***** Extracted information

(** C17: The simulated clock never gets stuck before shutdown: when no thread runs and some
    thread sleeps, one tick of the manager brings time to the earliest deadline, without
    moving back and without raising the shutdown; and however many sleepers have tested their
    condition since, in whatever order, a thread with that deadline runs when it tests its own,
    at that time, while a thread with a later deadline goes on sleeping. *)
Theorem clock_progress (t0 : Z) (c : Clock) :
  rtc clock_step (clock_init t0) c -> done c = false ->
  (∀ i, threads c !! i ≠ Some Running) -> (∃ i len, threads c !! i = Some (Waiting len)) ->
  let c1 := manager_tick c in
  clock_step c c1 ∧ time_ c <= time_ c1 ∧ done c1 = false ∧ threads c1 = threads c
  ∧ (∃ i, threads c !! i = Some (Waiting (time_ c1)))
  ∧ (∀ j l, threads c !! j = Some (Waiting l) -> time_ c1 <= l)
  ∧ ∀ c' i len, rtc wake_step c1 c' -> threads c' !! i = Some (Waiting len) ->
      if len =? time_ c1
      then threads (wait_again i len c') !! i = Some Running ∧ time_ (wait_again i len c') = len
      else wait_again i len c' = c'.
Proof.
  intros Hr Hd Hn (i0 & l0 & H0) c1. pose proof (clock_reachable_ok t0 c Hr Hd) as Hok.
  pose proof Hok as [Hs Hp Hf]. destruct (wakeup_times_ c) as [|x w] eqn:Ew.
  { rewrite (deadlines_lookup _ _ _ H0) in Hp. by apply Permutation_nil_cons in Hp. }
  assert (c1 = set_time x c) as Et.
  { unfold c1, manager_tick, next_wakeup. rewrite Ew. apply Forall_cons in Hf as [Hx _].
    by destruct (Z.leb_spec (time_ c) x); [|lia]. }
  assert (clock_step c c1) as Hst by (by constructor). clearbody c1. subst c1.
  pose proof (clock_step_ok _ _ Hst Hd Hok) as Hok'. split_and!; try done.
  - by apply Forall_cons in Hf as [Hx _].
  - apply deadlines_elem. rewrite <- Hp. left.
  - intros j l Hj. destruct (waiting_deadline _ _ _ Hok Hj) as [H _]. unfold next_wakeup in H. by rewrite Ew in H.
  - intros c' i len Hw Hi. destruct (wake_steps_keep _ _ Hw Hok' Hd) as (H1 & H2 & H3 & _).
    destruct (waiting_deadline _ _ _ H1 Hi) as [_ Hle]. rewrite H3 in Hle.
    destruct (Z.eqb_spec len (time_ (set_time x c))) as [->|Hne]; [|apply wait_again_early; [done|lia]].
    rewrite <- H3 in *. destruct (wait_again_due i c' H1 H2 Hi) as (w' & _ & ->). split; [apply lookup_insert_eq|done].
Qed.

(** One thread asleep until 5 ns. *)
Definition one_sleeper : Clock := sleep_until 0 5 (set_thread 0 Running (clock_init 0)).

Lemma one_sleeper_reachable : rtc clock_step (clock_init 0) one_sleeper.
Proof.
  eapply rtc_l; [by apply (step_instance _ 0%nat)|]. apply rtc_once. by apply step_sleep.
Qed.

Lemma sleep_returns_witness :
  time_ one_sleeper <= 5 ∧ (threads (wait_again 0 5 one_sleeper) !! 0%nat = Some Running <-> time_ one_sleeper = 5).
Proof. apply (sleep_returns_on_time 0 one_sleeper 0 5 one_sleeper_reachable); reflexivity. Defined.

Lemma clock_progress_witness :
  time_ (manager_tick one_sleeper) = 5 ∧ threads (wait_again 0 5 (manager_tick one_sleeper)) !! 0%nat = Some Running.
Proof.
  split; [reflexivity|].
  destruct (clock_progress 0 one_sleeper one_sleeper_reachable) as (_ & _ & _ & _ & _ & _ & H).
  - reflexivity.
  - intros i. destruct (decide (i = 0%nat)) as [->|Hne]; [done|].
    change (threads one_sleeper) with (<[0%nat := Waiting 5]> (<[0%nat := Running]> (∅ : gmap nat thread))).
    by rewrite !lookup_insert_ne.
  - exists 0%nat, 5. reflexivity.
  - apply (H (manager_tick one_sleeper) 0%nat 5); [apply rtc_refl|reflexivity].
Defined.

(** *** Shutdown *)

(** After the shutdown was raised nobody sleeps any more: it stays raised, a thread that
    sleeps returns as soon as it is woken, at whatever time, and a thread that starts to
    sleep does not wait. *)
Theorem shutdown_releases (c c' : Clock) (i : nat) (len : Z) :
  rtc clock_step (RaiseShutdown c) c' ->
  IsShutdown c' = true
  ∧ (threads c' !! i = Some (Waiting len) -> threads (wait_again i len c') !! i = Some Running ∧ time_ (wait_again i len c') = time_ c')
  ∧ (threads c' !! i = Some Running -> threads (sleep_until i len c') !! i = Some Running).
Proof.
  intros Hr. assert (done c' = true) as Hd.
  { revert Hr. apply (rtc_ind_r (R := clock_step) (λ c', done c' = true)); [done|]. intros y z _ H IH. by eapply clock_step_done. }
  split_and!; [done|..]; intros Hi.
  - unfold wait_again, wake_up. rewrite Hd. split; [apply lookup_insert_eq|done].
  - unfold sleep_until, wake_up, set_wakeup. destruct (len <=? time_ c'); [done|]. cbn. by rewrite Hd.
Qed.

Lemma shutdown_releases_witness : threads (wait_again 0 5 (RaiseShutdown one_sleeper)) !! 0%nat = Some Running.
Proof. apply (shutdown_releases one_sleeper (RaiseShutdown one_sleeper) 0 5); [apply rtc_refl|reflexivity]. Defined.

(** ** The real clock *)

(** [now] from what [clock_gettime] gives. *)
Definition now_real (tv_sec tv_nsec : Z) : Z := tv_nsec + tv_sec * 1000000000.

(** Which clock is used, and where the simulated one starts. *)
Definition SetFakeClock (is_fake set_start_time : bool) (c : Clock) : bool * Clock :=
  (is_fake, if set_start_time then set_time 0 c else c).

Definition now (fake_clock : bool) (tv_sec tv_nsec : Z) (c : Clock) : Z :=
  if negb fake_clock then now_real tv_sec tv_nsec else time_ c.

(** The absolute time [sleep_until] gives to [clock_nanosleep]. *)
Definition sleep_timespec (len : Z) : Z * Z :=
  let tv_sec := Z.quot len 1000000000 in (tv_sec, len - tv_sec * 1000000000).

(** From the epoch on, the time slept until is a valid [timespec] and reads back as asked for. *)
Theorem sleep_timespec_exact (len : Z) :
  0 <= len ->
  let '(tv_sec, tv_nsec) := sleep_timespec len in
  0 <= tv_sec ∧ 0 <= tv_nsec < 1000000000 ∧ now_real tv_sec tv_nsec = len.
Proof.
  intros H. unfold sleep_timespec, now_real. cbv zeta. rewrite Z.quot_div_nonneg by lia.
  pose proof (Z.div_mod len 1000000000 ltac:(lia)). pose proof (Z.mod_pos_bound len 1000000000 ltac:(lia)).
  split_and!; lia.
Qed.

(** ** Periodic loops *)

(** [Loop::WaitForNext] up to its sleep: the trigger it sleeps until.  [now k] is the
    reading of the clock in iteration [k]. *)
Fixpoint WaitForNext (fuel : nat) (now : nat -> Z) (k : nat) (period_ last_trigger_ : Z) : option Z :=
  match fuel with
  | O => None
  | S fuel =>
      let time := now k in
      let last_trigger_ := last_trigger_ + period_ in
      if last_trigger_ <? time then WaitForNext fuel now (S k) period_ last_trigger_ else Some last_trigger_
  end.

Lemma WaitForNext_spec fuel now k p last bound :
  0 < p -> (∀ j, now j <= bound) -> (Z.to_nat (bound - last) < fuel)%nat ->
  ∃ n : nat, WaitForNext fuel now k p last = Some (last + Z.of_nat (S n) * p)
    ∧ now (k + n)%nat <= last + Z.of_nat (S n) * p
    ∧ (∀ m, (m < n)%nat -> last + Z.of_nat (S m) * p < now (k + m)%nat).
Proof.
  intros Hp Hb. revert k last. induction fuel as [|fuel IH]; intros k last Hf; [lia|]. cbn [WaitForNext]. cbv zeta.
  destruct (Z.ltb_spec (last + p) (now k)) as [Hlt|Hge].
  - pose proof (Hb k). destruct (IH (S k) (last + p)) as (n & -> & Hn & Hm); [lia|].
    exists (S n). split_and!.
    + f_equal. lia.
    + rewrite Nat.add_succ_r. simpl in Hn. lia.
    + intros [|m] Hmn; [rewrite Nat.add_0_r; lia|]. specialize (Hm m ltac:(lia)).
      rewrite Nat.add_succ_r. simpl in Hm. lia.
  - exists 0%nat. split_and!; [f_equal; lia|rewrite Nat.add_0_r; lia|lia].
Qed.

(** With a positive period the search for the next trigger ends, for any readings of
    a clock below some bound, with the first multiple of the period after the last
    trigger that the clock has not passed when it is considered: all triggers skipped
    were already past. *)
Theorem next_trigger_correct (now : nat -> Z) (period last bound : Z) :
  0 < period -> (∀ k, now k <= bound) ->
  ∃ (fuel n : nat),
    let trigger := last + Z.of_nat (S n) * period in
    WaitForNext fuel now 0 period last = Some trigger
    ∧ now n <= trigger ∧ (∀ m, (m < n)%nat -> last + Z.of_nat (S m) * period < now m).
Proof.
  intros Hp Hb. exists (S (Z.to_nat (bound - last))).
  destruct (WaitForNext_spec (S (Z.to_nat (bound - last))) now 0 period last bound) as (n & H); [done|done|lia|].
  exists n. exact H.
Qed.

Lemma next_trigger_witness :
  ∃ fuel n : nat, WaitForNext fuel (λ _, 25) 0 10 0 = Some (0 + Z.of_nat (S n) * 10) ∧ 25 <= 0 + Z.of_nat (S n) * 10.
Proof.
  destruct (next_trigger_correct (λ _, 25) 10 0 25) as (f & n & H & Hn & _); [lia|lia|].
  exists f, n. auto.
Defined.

**********
***** Extracted information

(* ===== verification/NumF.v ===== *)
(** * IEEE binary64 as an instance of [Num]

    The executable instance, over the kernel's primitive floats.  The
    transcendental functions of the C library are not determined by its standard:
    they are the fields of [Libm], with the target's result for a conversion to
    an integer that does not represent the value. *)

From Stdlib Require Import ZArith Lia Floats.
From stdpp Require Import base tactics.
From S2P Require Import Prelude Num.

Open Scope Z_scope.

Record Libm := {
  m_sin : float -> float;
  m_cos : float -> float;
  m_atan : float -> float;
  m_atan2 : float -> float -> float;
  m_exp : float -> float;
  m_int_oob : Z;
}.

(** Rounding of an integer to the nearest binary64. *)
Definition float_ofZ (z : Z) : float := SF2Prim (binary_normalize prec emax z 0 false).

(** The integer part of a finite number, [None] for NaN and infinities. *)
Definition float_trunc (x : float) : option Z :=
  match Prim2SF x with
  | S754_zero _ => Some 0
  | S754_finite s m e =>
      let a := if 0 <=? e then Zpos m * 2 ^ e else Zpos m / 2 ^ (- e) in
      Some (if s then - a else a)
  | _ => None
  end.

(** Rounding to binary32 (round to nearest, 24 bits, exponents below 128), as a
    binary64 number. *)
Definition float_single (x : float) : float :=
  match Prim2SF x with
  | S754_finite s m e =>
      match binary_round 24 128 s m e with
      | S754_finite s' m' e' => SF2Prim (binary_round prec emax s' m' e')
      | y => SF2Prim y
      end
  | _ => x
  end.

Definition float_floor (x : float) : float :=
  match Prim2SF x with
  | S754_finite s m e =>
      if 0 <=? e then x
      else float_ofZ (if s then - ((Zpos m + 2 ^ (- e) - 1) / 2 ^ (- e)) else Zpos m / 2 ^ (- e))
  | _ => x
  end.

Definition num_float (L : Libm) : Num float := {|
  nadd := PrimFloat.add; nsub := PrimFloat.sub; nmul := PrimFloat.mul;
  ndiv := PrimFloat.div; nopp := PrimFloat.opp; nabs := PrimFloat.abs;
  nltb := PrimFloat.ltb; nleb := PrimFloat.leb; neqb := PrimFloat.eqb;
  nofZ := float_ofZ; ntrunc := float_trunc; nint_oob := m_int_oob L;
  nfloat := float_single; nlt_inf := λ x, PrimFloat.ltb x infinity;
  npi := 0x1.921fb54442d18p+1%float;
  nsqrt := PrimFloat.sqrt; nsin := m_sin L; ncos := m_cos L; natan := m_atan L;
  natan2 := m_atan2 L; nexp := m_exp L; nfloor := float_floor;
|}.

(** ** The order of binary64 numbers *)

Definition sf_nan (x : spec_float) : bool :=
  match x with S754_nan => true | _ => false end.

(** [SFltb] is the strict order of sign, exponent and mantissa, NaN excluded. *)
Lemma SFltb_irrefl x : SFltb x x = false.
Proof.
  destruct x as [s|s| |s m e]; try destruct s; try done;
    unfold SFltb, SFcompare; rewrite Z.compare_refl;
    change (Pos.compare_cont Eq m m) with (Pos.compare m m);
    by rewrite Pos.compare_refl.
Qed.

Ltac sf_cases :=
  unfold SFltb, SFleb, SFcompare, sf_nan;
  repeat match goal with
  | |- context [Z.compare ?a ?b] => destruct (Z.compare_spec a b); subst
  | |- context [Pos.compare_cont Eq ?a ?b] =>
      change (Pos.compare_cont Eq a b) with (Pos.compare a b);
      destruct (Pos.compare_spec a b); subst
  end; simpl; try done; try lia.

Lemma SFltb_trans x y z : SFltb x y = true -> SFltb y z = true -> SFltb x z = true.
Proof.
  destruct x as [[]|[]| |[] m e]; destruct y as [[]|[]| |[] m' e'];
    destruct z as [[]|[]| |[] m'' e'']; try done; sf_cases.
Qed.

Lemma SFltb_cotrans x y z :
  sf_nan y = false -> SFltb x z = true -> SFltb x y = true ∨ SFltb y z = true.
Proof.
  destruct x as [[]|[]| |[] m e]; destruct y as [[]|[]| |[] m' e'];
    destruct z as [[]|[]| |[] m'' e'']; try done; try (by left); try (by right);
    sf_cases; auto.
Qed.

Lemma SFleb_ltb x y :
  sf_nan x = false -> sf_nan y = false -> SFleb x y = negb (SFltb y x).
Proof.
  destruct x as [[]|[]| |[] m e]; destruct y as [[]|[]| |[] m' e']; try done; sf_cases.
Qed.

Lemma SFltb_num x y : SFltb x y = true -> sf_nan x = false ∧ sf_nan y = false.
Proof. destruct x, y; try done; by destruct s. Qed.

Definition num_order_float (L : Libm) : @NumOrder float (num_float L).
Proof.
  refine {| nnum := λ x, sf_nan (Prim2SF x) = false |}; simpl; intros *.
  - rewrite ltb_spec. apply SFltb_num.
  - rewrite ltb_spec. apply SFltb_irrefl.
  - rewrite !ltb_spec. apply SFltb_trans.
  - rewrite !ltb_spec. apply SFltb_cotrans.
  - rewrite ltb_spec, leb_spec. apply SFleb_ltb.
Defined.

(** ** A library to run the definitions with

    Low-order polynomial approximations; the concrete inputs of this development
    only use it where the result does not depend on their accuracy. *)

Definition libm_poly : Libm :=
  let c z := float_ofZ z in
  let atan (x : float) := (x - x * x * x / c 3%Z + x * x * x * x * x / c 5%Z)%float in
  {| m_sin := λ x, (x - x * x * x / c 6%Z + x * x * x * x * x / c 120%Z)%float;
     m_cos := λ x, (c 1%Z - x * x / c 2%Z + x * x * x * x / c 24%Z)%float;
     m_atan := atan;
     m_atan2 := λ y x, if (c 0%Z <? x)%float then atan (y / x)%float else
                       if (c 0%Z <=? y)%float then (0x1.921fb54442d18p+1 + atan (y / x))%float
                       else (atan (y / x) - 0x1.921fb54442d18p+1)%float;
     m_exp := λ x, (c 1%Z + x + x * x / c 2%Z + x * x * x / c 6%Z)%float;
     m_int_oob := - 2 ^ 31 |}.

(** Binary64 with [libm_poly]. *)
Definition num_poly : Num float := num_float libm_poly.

**********
***** Extracted information

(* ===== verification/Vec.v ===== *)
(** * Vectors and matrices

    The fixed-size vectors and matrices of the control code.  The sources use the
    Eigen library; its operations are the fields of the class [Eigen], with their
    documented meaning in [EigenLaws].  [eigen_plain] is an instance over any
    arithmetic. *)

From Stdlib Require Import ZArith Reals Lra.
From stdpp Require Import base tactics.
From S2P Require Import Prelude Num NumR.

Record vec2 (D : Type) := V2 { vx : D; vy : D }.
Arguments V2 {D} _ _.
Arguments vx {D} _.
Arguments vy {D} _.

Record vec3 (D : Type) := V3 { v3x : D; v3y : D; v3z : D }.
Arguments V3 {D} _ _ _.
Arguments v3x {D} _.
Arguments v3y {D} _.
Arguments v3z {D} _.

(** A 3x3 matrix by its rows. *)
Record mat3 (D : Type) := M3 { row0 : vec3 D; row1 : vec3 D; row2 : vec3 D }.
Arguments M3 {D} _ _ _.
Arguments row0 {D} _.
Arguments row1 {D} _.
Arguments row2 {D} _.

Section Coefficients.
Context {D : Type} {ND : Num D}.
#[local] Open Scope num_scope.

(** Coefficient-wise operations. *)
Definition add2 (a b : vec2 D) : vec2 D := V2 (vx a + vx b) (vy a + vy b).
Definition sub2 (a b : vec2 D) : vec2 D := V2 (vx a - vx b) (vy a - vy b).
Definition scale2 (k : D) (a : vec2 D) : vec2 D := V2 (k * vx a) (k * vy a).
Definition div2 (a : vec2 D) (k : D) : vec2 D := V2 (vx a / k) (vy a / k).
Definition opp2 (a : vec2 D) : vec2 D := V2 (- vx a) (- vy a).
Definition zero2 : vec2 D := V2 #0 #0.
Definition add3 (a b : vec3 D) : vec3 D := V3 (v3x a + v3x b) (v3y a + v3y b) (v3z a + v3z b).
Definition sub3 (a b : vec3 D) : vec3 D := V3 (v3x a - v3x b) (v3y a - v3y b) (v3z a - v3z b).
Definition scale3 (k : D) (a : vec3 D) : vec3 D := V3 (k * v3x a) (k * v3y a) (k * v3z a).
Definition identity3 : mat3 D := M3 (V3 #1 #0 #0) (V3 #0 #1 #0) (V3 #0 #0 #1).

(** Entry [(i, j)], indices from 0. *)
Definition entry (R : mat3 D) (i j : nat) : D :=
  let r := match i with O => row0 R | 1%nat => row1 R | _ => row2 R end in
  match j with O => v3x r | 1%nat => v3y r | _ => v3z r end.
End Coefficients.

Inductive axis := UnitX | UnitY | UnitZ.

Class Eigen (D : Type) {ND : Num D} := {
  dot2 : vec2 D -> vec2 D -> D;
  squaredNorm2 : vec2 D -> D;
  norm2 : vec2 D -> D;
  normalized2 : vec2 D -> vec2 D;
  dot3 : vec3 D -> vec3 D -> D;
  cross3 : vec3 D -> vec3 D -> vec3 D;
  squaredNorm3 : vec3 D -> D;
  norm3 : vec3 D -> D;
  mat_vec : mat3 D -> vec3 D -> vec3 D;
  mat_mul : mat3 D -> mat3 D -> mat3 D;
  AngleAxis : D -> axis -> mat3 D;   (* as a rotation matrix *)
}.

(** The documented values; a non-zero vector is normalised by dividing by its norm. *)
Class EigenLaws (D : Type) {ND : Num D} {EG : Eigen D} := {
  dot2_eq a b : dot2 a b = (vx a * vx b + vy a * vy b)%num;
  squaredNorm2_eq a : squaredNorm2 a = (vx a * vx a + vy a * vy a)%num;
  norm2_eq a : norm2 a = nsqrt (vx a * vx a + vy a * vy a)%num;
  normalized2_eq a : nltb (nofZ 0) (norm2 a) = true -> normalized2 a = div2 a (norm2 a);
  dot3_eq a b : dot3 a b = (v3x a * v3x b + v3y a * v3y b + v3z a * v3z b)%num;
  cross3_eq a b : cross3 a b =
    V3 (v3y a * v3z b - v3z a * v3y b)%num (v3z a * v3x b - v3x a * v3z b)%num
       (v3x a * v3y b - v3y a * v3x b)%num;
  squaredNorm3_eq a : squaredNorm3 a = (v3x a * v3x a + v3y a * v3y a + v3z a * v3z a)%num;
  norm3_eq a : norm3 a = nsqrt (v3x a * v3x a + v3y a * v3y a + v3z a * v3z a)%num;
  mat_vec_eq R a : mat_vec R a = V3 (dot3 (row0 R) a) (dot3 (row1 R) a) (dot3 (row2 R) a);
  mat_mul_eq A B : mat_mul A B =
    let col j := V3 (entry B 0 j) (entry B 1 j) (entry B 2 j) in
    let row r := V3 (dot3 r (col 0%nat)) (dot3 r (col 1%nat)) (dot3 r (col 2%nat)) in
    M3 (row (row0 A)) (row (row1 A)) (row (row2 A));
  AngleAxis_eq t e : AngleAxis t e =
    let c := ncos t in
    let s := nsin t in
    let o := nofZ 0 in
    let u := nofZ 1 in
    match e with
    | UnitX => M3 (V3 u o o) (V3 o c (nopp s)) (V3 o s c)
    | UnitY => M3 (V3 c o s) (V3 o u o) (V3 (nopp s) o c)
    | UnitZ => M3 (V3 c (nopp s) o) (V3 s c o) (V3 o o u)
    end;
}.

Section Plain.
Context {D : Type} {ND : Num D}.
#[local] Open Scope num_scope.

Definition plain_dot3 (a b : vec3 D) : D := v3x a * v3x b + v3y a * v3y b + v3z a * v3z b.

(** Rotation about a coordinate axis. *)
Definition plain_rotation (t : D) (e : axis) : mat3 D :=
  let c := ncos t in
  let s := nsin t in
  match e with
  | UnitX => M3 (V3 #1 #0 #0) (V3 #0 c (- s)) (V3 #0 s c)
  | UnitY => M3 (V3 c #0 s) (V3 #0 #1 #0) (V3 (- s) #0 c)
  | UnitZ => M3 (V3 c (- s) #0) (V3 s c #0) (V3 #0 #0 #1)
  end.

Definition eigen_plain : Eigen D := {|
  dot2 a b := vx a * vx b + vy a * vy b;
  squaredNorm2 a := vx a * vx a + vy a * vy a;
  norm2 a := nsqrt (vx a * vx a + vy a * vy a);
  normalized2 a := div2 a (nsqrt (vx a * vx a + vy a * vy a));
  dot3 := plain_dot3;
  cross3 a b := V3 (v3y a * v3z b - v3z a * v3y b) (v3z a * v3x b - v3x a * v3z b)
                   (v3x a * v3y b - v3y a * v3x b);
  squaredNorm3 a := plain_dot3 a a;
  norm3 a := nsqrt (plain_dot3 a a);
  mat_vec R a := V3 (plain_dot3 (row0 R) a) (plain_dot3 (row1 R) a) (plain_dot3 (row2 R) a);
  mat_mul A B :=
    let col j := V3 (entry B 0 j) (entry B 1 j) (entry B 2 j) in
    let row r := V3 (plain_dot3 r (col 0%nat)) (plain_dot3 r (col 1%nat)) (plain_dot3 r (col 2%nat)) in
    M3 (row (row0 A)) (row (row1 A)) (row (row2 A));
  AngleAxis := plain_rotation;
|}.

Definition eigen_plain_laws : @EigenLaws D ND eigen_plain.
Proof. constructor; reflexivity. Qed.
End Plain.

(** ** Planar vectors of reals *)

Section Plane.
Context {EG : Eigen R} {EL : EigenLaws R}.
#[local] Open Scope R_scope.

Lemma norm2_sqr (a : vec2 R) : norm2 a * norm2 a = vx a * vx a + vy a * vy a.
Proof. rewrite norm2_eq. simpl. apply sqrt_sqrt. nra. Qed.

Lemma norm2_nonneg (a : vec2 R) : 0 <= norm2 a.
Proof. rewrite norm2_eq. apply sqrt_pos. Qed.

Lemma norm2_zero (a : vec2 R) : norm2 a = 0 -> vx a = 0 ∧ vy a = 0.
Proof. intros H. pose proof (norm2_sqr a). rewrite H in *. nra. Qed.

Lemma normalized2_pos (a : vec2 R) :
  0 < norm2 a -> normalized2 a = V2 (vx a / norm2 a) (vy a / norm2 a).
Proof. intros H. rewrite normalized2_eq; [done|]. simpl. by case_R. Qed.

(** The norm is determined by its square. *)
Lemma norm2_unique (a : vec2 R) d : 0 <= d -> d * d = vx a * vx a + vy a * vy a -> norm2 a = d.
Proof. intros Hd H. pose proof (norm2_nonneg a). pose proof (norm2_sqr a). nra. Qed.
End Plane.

**********

#### Task details:
Among the entries above, the line containing "cross3 a b := V3", the line containing "#[local] Open Scope R_scope.", and all lines between them are to be restated word for word; nothing else belongs in the reply.

#### Worked solution:
  cross3 a b := V3 (v3y a * v3z b - v3z a * v3y b) (v3z a * v3x b - v3x a * v3z b)
                   (v3x a * v3y b - v3y a * v3x b);
  squaredNorm3 a := plain_dot3 a a;
  norm3 a := nsqrt (plain_dot3 a a);
  mat_vec R a := V3 (plain_dot3 (row0 R) a) (plain_dot3 (row1 R) a) (plain_dot3 (row2 R) a);
  mat_mul A B :=
    let col j := V3 (entry B 0 j) (entry B 1 j) (entry B 2 j) in
    let row r := V3 (plain_dot3 r (col 0%nat)) (plain_dot3 r (col 1%nat)) (plain_dot3 r (col 2%nat)) in
    M3 (row (row0 A)) (row (row1 A)) (row (row2 A));
  AngleAxis := plain_rotation;
|}.

Definition eigen_plain_laws : @EigenLaws D ND eigen_plain.
Proof. constructor; reflexivity. Qed.
End Plain.

(** ** Planar vectors of reals *)

Section Plane.
Context {EG : Eigen R} {EL : EigenLaws R}.
#[local] Open Scope R_scope.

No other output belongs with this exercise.